Zaprzecza on spekulacjom prasy, jakoby miał odejść z rządu na tle powołania Macierewicza na wiceszefa MON.
Poniedziałkowe media pisały o możliwej dymisji Sikorskiego na tle sprawy likwidacji Wojskowych Służb Informacyjnych. Według doniesień, z Sikorskim nie konsultowano powołania Macierewicza na wiceszefa MON jako szefa komisji weryfikującej funkcjonariuszy likwidowanych służb oraz pełnomocnika ds. tworzenia nowego wojskowego kontrwywiadu.
W wypowiedzi dla dziennikarzy na poligonie w Krakowie Sikorski powiedział, że nominacja Macierewicza "była osobistą decyzją prezesa Rady Ministrów", która ma podkreślić "szczególną wagę, jaką poprzedni rząd i jego rząd przywiązują do skutecznej likwidacji WSI". Szef MON dodał, że był to także jeden z jego priorytetów.

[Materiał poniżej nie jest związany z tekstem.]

(** Afterwards everything is covered. *)
Lemma flush_ok db S0 S : db_ok db S0 S → (sequence (checkpoint db) + 1 < 2 ^ 64)%Z → db_ok (flush db) S S.
Proof using Type.
  intros Hd Hseq. unfold flush. rewrite (proj1 (d_writable _ _ _ Hd)). destruct (flush_unneeded db) eqn:Hun.
  { apply andb_true_iff in Hun as [_ Hm%negb_true_iff]. destruct (d_clean _ _ _ Hd Hm) as [-> _]. done. }
  change (flush_write _ _ _ _) with (after_write db). pose proof (covers_written db S0 S Hd Hseq) as Hcov.
  pose proof (d_idx _ _ _ Hd) as Hi. pose proof (save_fields (index db)) as (Hf1 & Hf2 & Hf3 & Hf4).
  assert (idx_ok (index (after_write db))) as Hok by (by apply save_ok).
  assert (checkpoint (flush_clean (after_write db)) = flushed_checkpoint db) as Hck.
  { unfold flush_clean, after_write, flush_write, flushed_checkpoint, before_write, flush_save, flush_force.
    cbn. f_equal. unfold force. by case_match. }
  assert (live (index (flush_clean (after_write db))) = mkTable (slots (live (index db))) (slots (live (index db)))) as Hlive.
  { change (index (flush_clean (after_write db))) with (remove_stale_files (save (index db))). rewrite live_removed.
    apply live_save; [done|apply (d_writable _ _ _ Hd)|]. intros Hdt. by apply (d_clean _ _ _ Hd). }
  pose proof Hd as [Hh _ Hcm Hx _ Hbl Hsb Hcl [Hw1 Hw2] Hv].
  constructor; rewrite ?Hck.
  - change (heap (flush_clean (after_write db))) with (force (heap db)).
    destruct (force_spec (heap db) (ok_wf _ Hh)) as (_ & _ & Hwf). destruct Hh as [_ Ha Hl].
    constructor; [done|unfold force; by case_match..].
  - by apply remove_ok.
  - change (heap (flush_clean (after_write db))) with (force (heap db)). unfold force. by case_match.
  - change (heap (flush_clean (after_write db))) with (force (heap db)). rewrite view_force by apply Hh.
    change (committed_heap_size (flush_clean (after_write db))) with (committed_heap_size db).
    destruct Hx as [E1 E2 E3 E4 E5].
    assert (capacity (index (flush_clean (after_write db))) = capacity (index db)) as Hcap.
    { change (index (flush_clean (after_write db))) with (remove_stale_files (save (index db))). by rewrite capacity_removed. }
    assert (entries (index (flush_clean (after_write db))) = entries (index db)) as Hent.
    { change (index (flush_clean (after_write db))) with (remove_stale_files (save (index db))).
      unfold remove_stale_files. by case_match. }
    constructor; unfold finds; rewrite ?Hlive, ?Hcap, ?Hent; cbn [slots]; done.
  - apply covers_clean; [|done|done]. change (index (after_write db)) with (save (index db)). by rewrite Hf1.
  - unfold flushed_checkpoint. cbn [next heap_committed_size]. by rewrite Nat2Z.id.
  - done.
  - intros _. by rewrite Hlive.
  - split; [done|]. change (index (flush_clean (after_write db))) with (remove_stale_files (save (index db))).
    unfold remove_stale_files. by rewrite Hf3, Hw2.
  - change (index (flush_clean (after_write db))) with (remove_stale_files (save (index db))).
    by rewrite verify_removed, Hf4.
Qed.

(** ** Opening *)

Lemma table_size_loop_pow2 fuel : ∀ a wanted, 0 ≤ a →
  ∃ b, table_size_loop fuel (2 ^ Z.of_nat a) wanted = (2 ^ Z.of_nat b)%Z ∧ a ≤ b ≤ a + fuel.
Proof using Type.
  induction fuel as [|fuel IH]; intros a wanted Ha; cbn [table_size_loop]; [exists a; split; [done|lia]|].
  destruct (_ && _); [|exists a; split; [done|lia]].
  destruct (IH (S a) wanted ltac:(lia)) as (b & Hb & Hr). exists b. split; [|lia]. rewrite <- Hb. f_equal.
  rewrite Z.shiftl_mul_pow2, Nat2Z.inj_succ, Z.pow_succ_r by lia. lia.
Qed.

Lemma table_size_for_pow2 wanted : ∃ k, Z.to_nat (table_size_for wanted) = 2 ^ k ∧ 4 ≤ k ≤ 31.
Proof using Type.
  unfold table_size_for. destruct (table_size_loop_pow2 27 4 wanted ltac:(lia)) as (b & Hb & Hr).
  change (2 ^ Z.of_nat 4)%Z with 16%Z in Hb. rewrite Hb. exists b. split; [|lia].
  assert (2 ^ Z.of_nat b ≤ MAX_CAPACITY)%Z as Hle by (change MAX_CAPACITY with (2 ^ 31)%Z; apply Z.pow_le_mono_r; lia).
  rewrite Z.min_l by done. apply Nat2Z.inj. rewrite Z2Nat.id, Nat2Z.inj_pow by lia. done.
Qed.

Lemma open_empty_ok options db : opt_read_only options = false → opt_verify_long_records options = true →
  (Z.of_nat (opt_segment_size options) ≤ 2 ^ 30)%Z → open_db empty_disk options = Done db → db_ok db ∅ ∅.
Proof using Type.
  intros Hro Hver Hss. unfold open_db, empty_disk. cbn [disk_ckpt disk_heap disk_index read initial ckpt_segment_size
    heap_committed_size index_capacity index_size]. cbn [Z.eqb negb andb]. change (Z.to_nat 0) with 0.
  destruct (open_heap [] 0 (opt_segment_size options)) as [h| |] eqn:Hoh; [|done..].
  apply open_heap_spec in Hoh as (Hok & Hsz & Hseg & _ & Hmd & _); [|done|done].
  unfold open_index. cbn [Nat.ltb Nat.leb]. destruct (table_size_for_pow2 (Z.max (sat_mul 64 (expected_keys options) 2) 16))
    as (k & Hk & Hk4 & Hk31). rewrite Hk. unfold map_table. destruct (table_error (2 ^ k)); [done|].
  rewrite fmap_empty, lookup_empty. cbn [default from_option result_bind]. intros [= <-]. rewrite Hro, Hver.
  set (n := 2 ^ k) in *. set (idx := mkIndex _ _ _ _ _ _).
  assert (live idx = fresh_table n) as Hlive by (unfold live, idx; cbn [tables capacity]; by rewrite lookup_insert_eq).
  assert (idx_ok idx) as Hidx.
  { constructor; rewrite ?Hlive; unfold idx; cbn [tables capacity fresh_table slots synced].
    - by exists k.
    - by rewrite lookup_insert_eq.
    - by rewrite length_replicate.
    - by rewrite length_replicate.
    - intros c [T HT]. destruct (decide (c = n)) as [->|Hne]; [done|].
      rewrite lookup_insert_ne, lookup_empty in HT by done. done.
    - change MAX_CAPACITY with (2 ^ 31)%Z. subst n. rewrite Nat2Z.inj_pow. apply Z.pow_le_mono_r; lia. }
  constructor; cbn [heap index committed_heap_size checkpoint read_only].
  - done.
  - by apply remove_ok.
  - lia.
  - constructor; unfold finds; rewrite ?live_removed, ?Hlive, ?capacity_removed; cbn [fresh_table slots].
    + by rewrite used_replicate.
    + cbn. lia.
    + cbn. subst n. pose proof (Nat.pow_le_mono_r 2 1 k). simpl in *. lia.
    + intros s Hs%elem_of_replicate_inv Hne. done.
    + intros key Hkey%not_elem_of_empty. done.
  - constructor; cbn [heap index ckpt_file initial heap_committed_size index_capacity ckpt_segment_size]; try done.
    + apply (ok_wf _ Hok).
    + lia.
    + intros o _. by rewrite Hmd.
    + by left.
    + by left.
  - done.
  - done.
  - rewrite ?live_removed. unfold remove_stale_files. by case_match.
  - split; [done|]. unfold remove_stale_files. by case_match.
  - rewrite verify_removed. done.
Qed.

"Lubię moją pracę i nadal będę służył w rządzie Jarosława Kaczyńskiego - powiedział Sikorski. "Kilka dni temu pan prezydent powierzył mi to zadanie od nowa i jest moim wielkim przywilejem pracować z Wojskiem Polskim" - powiedział.

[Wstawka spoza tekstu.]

(* ===== verification/FlatRaces.v ===== *)
(** * FlatDB: writers beside each other, and what goes wrong

    First the protocol of the heap's two cursors, which is safe: writers reserve space
    concurrently, write it in any order and publish it in the order of reservation.
    Then interleavings and crash histories the database does not survive: its batches
    take no lock, while [flush] and [put] rely on nothing changing under them, and [get]
    and [put_many] rely on a table that stale slots have not filled. *)
From S2P Require Import Prelude FlatHeap FlatIndex FlatIndexFacts FlatCheckpoint FlatDb.
From stdpp Require Import strings gmap.
From stdpp Require Import options.
Import FlatHeap FlatIndex FlatIndexFacts FlatCheckpoint FlatDb.

Local Open Scope nat_scope.

Module FlatRaces.

(** ** Reserving and publishing *)

(** The heap and the reservations in flight: from where, up to where, and whether the
    records are written. *)
Record Pool := mkPool { pool_heap : Heap; inflight : list (nat * nat * bool) }.

Inductive pool_step : Pool → Pool → Prop :=
  | step_reserve h rs sizes from start count to :
      sizes ≠ [] → Forall (λ s, 0 < s ≤ segment_size h) sizes →
      reserve_run h sizes = Ok (from, start, count, to) →
      pool_step (mkPool h rs) (mkPool (set_alloc h to) (rs ++ [(from, to, false)]))
  | step_write h rs1 from to rs2 m : take (size h) m = take (size h) (mem h) →
      pool_step (mkPool h (rs1 ++ (from, to, false) :: rs2)) (mkPool (set_mem h m) (rs1 ++ (from, to, true) :: rs2))
  | step_publish h rs1 from to rs2 h' : publish h from to = Some h' →
      pool_step (mkPool h (rs1 ++ (from, to, true) :: rs2)) (mkPool h' (rs1 ++ rs2)).

(** The reservations tile the space between the cursors. *)
Fixpoint tiles (a : nat) (rs : list (nat * nat * bool)) (b : nat) : Prop :=
  match rs with
  | [] => a = b
  | (from, to, _) :: rest => from = a ∧ a < to ∧ tiles to rest b
  end.

Definition pool_ok (p : Pool) : Prop :=
  0 < segment_size (pool_heap p) ∧ tiles (size (pool_heap p)) (inflight p) (alloc (pool_heap p)).

Lemma tiles_snoc a rs b c : tiles a rs b → b < c → tiles a (rs ++ [(b, c, false)]) c.
Proof.
  revert a. induction rs as [|[[f t] w] rs IH]; intros a; cbn [tiles app].
  - intros <- Hbc. by split_and!.
  - intros (-> & Hat & Ht) Hbc. split_and!; [done|done|by apply IH].
Qed.

Lemma tiles_mark a rs1 f t w w' rs2 b : tiles a (rs1 ++ (f, t, w) :: rs2) b → tiles a (rs1 ++ (f, t, w') :: rs2) b.
Proof.
  revert a. induction rs1 as [|[[f1 t1] w1] rs1 IH]; intros a; cbn [tiles app]; [done|].
  intros (-> & Hat & Ht). split_and!; [done|done|by apply IH].
Qed.

Lemma tiles_above a rs b f t w : tiles a rs b → (f, t, w) ∈ rs → a ≤ f.
Proof.
  revert a. induction rs as [|[[f1 t1] w1] rs IH]; intros a; cbn [tiles]; [by intros _ ?%not_elem_of_nil|].
  intros (-> & Hat & Ht) [[= -> -> ->]|Hin]%elem_of_cons; [done|]. specialize (IH _ Ht Hin). lia.
Qed.

(** Only the oldest reservation starts at the frontier. *)
Lemma tiles_front a rs1 t w rs2 b : tiles a (rs1 ++ (a, t, w) :: rs2) b → rs1 = [].
Proof.
  destruct rs1 as [|[[f1 t1] w1] rs1]; [done|]. cbn [tiles app]. intros (-> & Hat & Ht).
  assert (t1 ≤ a); [|lia]. eapply tiles_above; [exact Ht|]. apply elem_of_app. right. left.
Qed.

Lemma fit_run_first room s sizes : 0 < s ≤ room → 0 < (fit_run room 0 0 (s :: sizes)).1.
Proof.
  intros Hs. destruct (fit_run room 0 0 (s :: sizes)) as [used count] eqn:Hf.
  destruct (fit_run_spec room (s :: sizes) 0 0 used count ltac:(lia) Hf) as (k & -> & _ & -> & _ & H1).
  specialize (H1 s sizes eq_refl ltac:(lia)). destruct k as [|k]; [lia|]. simpl. lia.
Qed.

Lemma reserve_advances h sizes from start count to : 0 < segment_size h → sizes ≠ [] →
  Forall (λ s, 0 < s ≤ segment_size h) sizes → reserve_run h sizes = Ok (from, start, count, to) →
  from = alloc h ∧ from < to.
Proof.
  intros Hss Hne Hall. destruct sizes as [|s sizes]; [done|]. apply Forall_cons in Hall as [Hs _].
  unfold reserve_run. cbn [head from_option]. change (id s) with s. set (ss := segment_size h) in *.
  pose proof (Nat.mod_upper_bound (alloc h) ss ltac:(lia)). pose proof (Nat.div_mod_eq (alloc h) ss).
  destruct (Nat.ltb_spec (ss - alloc h mod ss) s) as [Hlt|Hge].
  - pose proof (fit_run_first ss s sizes ltac:(lia)) as Hu. destruct (fit_run ss 0 0 (s :: sizes)) as [used cnt].
    cbn [fst] in Hu. case_match; [done|]. intros [= <- <- <- <-]. split; [done|nia].
  - pose proof (fit_run_first (ss - alloc h mod ss) s sizes ltac:(lia)) as Hu.
    destruct (fit_run _ 0 0 (s :: sizes)) as [used cnt]. cbn [fst] in Hu. case_match; [done|].
    intros [= <- <- <- <-]. split; [done|lia].
Qed.

Lemma pool_step_ok p p' : pool_step p p' → pool_ok p → pool_ok p'.
Proof.
  intros [h rs sizes from start count to Hne Hall Hr|h rs1 from to rs2 m _|h rs1 from to rs2 h' Hpub] [Hss Ht];
    unfold pool_ok; cbn [pool_heap inflight] in *.
  - destruct (reserve_advances _ _ _ _ _ _ Hss Hne Hall Hr) as [-> Hlt].
    split; [done|]. by apply tiles_snoc.
  - split; [done|]. by eapply tiles_mark.
  - unfold publish in Hpub. destruct (Nat.eqb_spec (size h) from) as [<-|]; [|done]. injection Hpub as <-.
    split; [done|]. cbn [size alloc]. pose proof (tiles_front _ _ _ _ _ _ Ht) as ->. cbn [app tiles] in *. apply Ht.
Qed.

Lemma pool_reach_ok p p' : rtc pool_step p p' → pool_ok p → pool_ok p'.
Proof. induction 1 as [|p1 p2 p3 Hs _ IH]; [done|]. intros Hok. apply IH. by eapply pool_step_ok. Qed.

(** C30: any number of writers may reserve, write and publish at once.  The published
    frontier never passes a reservation that is still in flight, so no reader sees bytes
    before they are written; and the writers cannot block each other for good: once the
    oldest reservation is written it can be published. *)
Theorem frontier_protocol p p' (Hok : pool_ok p) (Hsteps : rtc pool_step p p') :
  (∀ from to w, (from, to, w) ∈ inflight p' → size (pool_heap p') ≤ from)
  ∧ ∀ from to rest, inflight p' = (from, to, true) :: rest → publish (pool_heap p') from to ≠ None.
Proof.
  pose proof (pool_reach_ok _ _ Hsteps Hok) as [_ Ht]. split.
  - intros from to w Hin. by eapply tiles_above.
  - intros from to rest Hin. rewrite Hin in Ht. destruct Ht as (-> & _). unfold publish. by rewrite Nat.eqb_refl.
Qed.

Lemma frontier_protocol_witness :
  let h := mkHeap (replicate 16 0%Z) (replicate 16 0%Z) 1 16 0 0 None in
  let p' := mkPool (set_alloc (set_alloc h 6) 10) [(0, 6, true); (6, 10, false)] in
  publish (pool_heap p') 0 6 ≠ None.
Proof.
  intros h p'. apply (frontier_protocol (mkPool h []) p') with (rest := [(6, 10, false)]); [..|reflexivity].
  - split; [simpl; lia|reflexivity].
  - eapply rtc_l; [eapply (step_reserve h [] [6]); [done|repeat constructor; simpl; lia|vm_compute; reflexivity]|].
    eapply rtc_l; [eapply (step_reserve _ _ [4]); [done|repeat constructor; simpl; lia|vm_compute; reflexivity]|].
    eapply rtc_l; [apply (step_write _ [] 0 6 [(6, 10, false)] (mem h)); reflexivity|]. apply rtc_refl.
Defined.

(** ** Histories the database does not survive *)

Section histories.
#[local] Existing Instance poly_keccak.
#[local] Existing Instance sum_crc.
#[local] Instance no_failures : Host := host false.

Lemma crash_unwritten db : length (durable (heap db)) = length (mem (heap db)) →
  map_Forall (λ _ T, length (synced T) = length (slots T)) (tables (index db)) → crash db (unwritten db).
Proof using Type.
  intros Hl Ht. constructor; [done|by intros o ->| |done].
  intros c T HT. exists (synced T). cbn [unwritten disk_index]. rewrite lookup_fmap, HT.
  split; [done|]. split; [by apply (Ht c)|]. by right.
Qed.

#[local] Ltac decide_goal := match goal with |- ?P => apply (bool_decide_unpack P); vm_compute; exact I end.

Definition reopen (d : Disk) : FlatDb := result_of (open_db d small_options).
Definition row (v : bytes) : bytes * bytes := (keccak v, v).
Definition stored (db : FlatDb) (vs : list bytes) : FlatDb := (batch_unsynced db (row <$> vs)).2.
Definition lookup (db : FlatDb) (v : bytes) : io (option bytes) := db_get db (keccak v).

(** A new database of sixteen slots, with a checkpoint of its own. *)
Definition fresh_db : FlatDb := flush (stored (reopen empty_disk) [[100]])%Z.

(** [save] takes no lock against batches: a batch between the write back of the pages and
    the clearing of the flag. *)
Definition flush_with_batch (db : FlatDb) (vs : list bytes) : FlatDb :=
  let heap_size := committed_heap_size db in
  let cap := capacity (index db) in
  let size := entries (index db) in
  let db := flush_force db in
  let db := with_index db (save_sync (index db)) in
  let db := stored db vs in
  let db := with_index db (save_clear (index db)) in
  flush_clean (flush_write heap_size cap size db).

(** A batch that runs between the two steps of [Index::save] has its dirty flag
    cleared by the flush that did not write its slots.  The next flush returns success
    without writing them either, and a crash after it loses the batch. *)
Theorem flush_races_batch :
  let v := [1; 2; 3]%Z in
  let raced := flush_with_batch (stored fresh_db [[7]%Z]) [v] in
  let flushed := flush raced in
  lookup flushed v = Done (Some v)
  ∧ checkpoint flushed ≠ checkpoint raced
  ∧ crash flushed (unwritten flushed)
  ∧ lookup (reopen (unwritten flushed)) v = Done None.
Proof.
  intros v raced flushed.
  split; [vm_compute; reflexivity|]. split; [vm_compute; discriminate|].
  split; [apply crash_unwritten; [vm_compute; reflexivity|by decide_goal]|].
  vm_compute. reflexivity.
Qed.

(** A batch that grows the table between the watermarks a flush read and its clean-up. *)
Definition flush_with_growth (db : FlatDb) (vs : list bytes) : FlatDb :=
  let heap_size := committed_heap_size db in
  let cap := capacity (index db) in
  let size := entries (index db) in
  let db := flush_save (flush_force db) in
  let db := stored db vs in
  flush_clean (flush_write heap_size cap size db).

(** The eight values of one byte each from [n]. *)
Definition eight (n : Z) : list bytes := (λ i, [n + Z.of_nat i]%Z) <$> seq 0 8.

(** A batch that grows the table while a flush runs leaves a checkpoint naming the
    old table, whose file that flush then removes.  A crash at that point loses every key,
    also those an earlier flush had made durable. *)
Theorem flush_races_growth :
  let raced := flush_with_growth (stored fresh_db [[7]%Z]) (eight 0) in
  lookup fresh_db [100%Z] = Done (Some [100%Z])
  ∧ lookup raced [100%Z] = Done (Some [100%Z])
  ∧ crash raced (persisted raced)
  ∧ db_keys (reopen (persisted raced)) = ∅.
Proof.
  intros raced. split; [vm_compute; reflexivity|]. split; [vm_compute; reflexivity|].
  split; [apply crash_persisted|]. vm_compute. reflexivity.
Qed.

(** [put] holds the writer mutex, which batches do not take: a batch between its probe
    and its store. *)
Definition put_with_batch (db : FlatDb) (key value : bytes) (vs : list bytes) : FlatDb :=
  let t := slots (live (index db)) in
  match put_probe (length t) (heap db) t key value (first_slot (length t) key) None with
  | InsertAt target =>
      let db := stored db vs in
      let '(_, idx, h) := insert_at (index db) (heap db) target key value in
      with_both db h idx
  | _ => db
  end.

(** A batch that claims the slot a concurrent [put] has chosen is overwritten by that
    [put]'s plain store: the batch returned success and its key is gone. *)
Theorem put_races_batch :
  let raced := put_with_batch fresh_db (keccak [0%Z]) [0%Z] [[16%Z]] in
  lookup raced [0%Z] = Done (Some [0%Z])
  ∧ lookup raced [16%Z] = Done None
  ∧ lookup (stored fresh_db [[16%Z]]) [16%Z] = Done (Some [16%Z]).
Proof. intros raced. split_and!; vm_compute; reflexivity. Qed.

(** *** Stale slots *)

(** A batch that is never flushed, and a crash that kept its slots. *)
Definition lost_batch (db : FlatDb) (vs : list bytes) : FlatDb := reopen (persisted (stored db vs)).

(** Two such batches fill the sixteen slots. *)
Definition stale_db : FlatDb := lost_batch (lost_batch (flush (reopen empty_disk)) (eight 0)) (eight 8).

(** The loop of [FlatDb::get] on this state, for any number of turns. *)
Definition get_turns (fuel : nat) (db : FlatDb) (key : bytes) : io (option bytes) :=
  let t := slots (live (index db)) in
  get_loop fuel (verify_long_records (index db)) (heap db) t key (first_slot (length t) key).

(** The slots of batches that crashes discarded stay in the table, and [get] stops
    only at an empty slot or at the key.  After two such batches of eight no slot of
    sixteen is empty, and looking up any absent key never returns. *)
Theorem get_never_returns (fuel : nat) (key : bytes) : get_turns fuel stale_db key = Hangs.
Proof.
  unfold get_turns. apply get_loop_hangs.
  - exists 4. vm_compute. reflexivity.
  - set (t := slots (live (index stale_db))). assert (Forall (λ s, s ≠ EMPTY) t) as Ht by decide_goal.
    intros i Hi. destruct (lookup_lt_is_Some_2 t i Hi) as [s Hs]. unfold slot_at. rewrite Hs.
    by apply (Forall_lookup_1 _ _ _ _ Ht Hs).
  - intros i _. assert (size (heap stale_db) = 0) as Hsize by (vm_compute; reflexivity).
    unfold matching, with_record. by rewrite Hsize.
  - apply first_slot_lt. exists 4. vm_compute. reflexivity.
Qed.

(** On the same table a batch returns success and loses a row: no slot is empty for
    it, [claim_slot] gives up after one turn around the table, and [put_many] takes that
    for a row another writer has published. *)
Theorem batch_loses_rows :
  let v := [1; 2; 3]%Z in
  let w := [4; 5; 6]%Z in
  let result := update_batch stale_db [row v; row w] in
  result.1 = Done tt ∧ keccak w ∉ db_keys result.2.
Proof. intros v w result. split; [vm_compute; reflexivity|decide_goal]. Qed.

(** *** Damaged records *)

(** A value longer than [STORE_KEY_THRESHOLD], stored, flushed, and one byte of it
    damaged on the device. *)
Definition long_value : bytes := replicate 1025 7%Z.
Definition wide_options : Options := mkOptions 8 false false true 2048.
Definition damaged_db : FlatDb :=
  let d := persisted (flush (stored (result_of (open_db empty_disk wide_options)) [long_value])) in
  result_of (open_db (mkDisk (<[500 := 255%Z]> (disk_heap d)) (disk_index d) (disk_ckpt d)) wide_options).

(** [get] reports a damaged long record as missing, and the value cannot be written
    again: a batch takes the record for present and does nothing, and [put] fails. *)
Theorem damage_is_permanent :
  lookup damaged_db long_value = Done None
  ∧ update_batch damaged_db [row long_value] = (Done tt, damaged_db)
  ∧ ∃ e, (db_put damaged_db (keccak long_value) long_value).1 = Fails e.
Proof.
  split; [vm_compute; reflexivity|]. split; [vm_compute; reflexivity|]. eexists. vm_compute. reflexivity.
Qed.

End histories.

End FlatRaces.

Sikorski oświadczył, że niektórzy mówią, iż współpraca z Macierewiczem "może być sportem ekstremalnym - takim jak mój dzisiejszy skok spadochronowy". "Ale ja uważam, ze wejście do rządu to zawsze nowy początek, dlatego powinniśmy zaczekać i zobaczyć, ze pan Antoni Macierewicz jest gotów wbrew nieżyczliwym stereotypom do lojalności, do pracy zespołowej i do rozwagi" - powiedział minister.

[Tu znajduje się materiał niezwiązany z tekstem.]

(** A held state, with its tree. *)
Definition held_tree s (t : tree) (st : bytes * contents) : Prop :=
  canonical t ∧ (∀ k, tlookup t k = st.2 !! k) ∧ Stored s t ∧ Own s t ∧ st.1 = hash_of t.

Lemma held_trees s (states : list (bytes * contents)) : (∀ r c, (r, c) ∈ states → Held s r c) →
  ∃ ts, Forall2 (held_tree s) ts states.
Proof.
  induction states as [|[r c] states IH]; intros Hh; [exists []; constructor|].
  destruct IH as [ts Hts]; [intros r' c' ?; apply Hh; by right|].
  destruct (Hh r c) as (t & Hst & Hown & Hc & Hroot & Hlk); [by left|]. exists (t :: ts). constructor; [|done].
  split_and!; [done..|]. cbn. rewrite Hroot. unfold compute_hash. by rewrite mem_not_empty.
Qed.

Lemma forall2_left {A C} (P : A → C → Prop) l k x : Forall2 P l k → x ∈ l → ∃ y, y ∈ k ∧ P x y.
Proof.
  intros Hf [j Hj]%list_elem_of_lookup_1. destruct (Forall2_lookup_l _ _ _ _ _ Hf Hj) as (y & Hy & ?).
  exists y. split; [by eapply list_elem_of_lookup_2|done].
Qed.

Lemma forall2_right {A C} (P : A → C → Prop) l k y : Forall2 P l k → y ∈ k → ∃ x, x ∈ l ∧ P x y.
Proof.
  intros Hf [j Hj]%list_elem_of_lookup_1. destruct (Forall2_lookup_r _ _ _ _ _ Hf Hj) as (x & Hx & ?).
  exists x. split; [by eapply list_elem_of_lookup_2|done].
Qed.

(** The mark of states that are all held has all their keys, and reports none. *)
Lemma mark_states fuel s root states ts live lost p : epochs_ok (epochs s) →
  (∀ t, t ∈ root :: ts → Stored s t) → (∀ t, t ∈ root :: ts → Own s t) → apart (root :: ts) →
  (∀ q, q ∈ states → ∃ t, t ∈ ts ∧ q = hash_of t) → (∀ t, t ∈ ts → hash_of t ∈ states) →
  mark fuel s (hash_of root) states = Returns (Ok (live, lost, p)) →
  lost = [] ∧ ∀ t k, t ∈ root :: ts → key t k → k ∈ live.
Proof using Type*.
  intros Hok Hst Hown Hap Hq Hts. unfold mark.
  pose proof (walk_marks s Hok (root :: ts) Hst Hown Hap fuel ∅ root ltac:(by left) ltac:(by intros c _ ?%elem_of_empty)) as Hw.
  destruct (walk fuel s ∅ [hash_of root]) as [live0 missing| |]; [|done..].
  destruct Hw as (-> & Hcl0 & Hroot0 & _). cbn [Nat.ltb Nat.leb].
  pose proof (mark_pins_held s fuel (root :: ts) states Hok Hst Hown Hap) as Hp.
  specialize (Hp ltac:(intros q Hin; destruct (Hq q Hin) as (t & ? & ?); exists t; split; [by right|done]) live0 [] Hcl0).
  destruct (mark_pins fuel s live0 states []) as [[[live' lost']|e]| |] eqn:Hmp; [|done..].
  destruct Hp as (-> & Hcl & Hall). intros [= <- <- _]. split; [done|]. apply mark_pins_grows in Hmp; [|done].
  assert (∀ t, t ∈ root :: ts → hash_of t ∈ live') as Hin.
  { intros t [->|Ht]%elem_of_cons; [by apply Hmp|by apply Hall, Hts]. }
  intros t k Ht [->|Hn]; [by apply Hin|].
  eapply (closed_needs s Hok (root :: ts) Hst Hown live' t); [done|exists t; split_and!; [done|constructor|by left]|by apply Hin|done].
Qed.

Sam Macierewicz mówił, że "nie powinno być" dymisji Sikorskiego. Spytany w TVP o spekulacje prasy, że Sikorski może się podać do dymisji, Macierewicz odparł: "Myślę że 'szyje się buty' panu ministrowi Sikorskiemu". Dodał, że "likwidacja WSI jest absolutnie konieczna, a przecież pan minister chce dla Polski jak najlepiej".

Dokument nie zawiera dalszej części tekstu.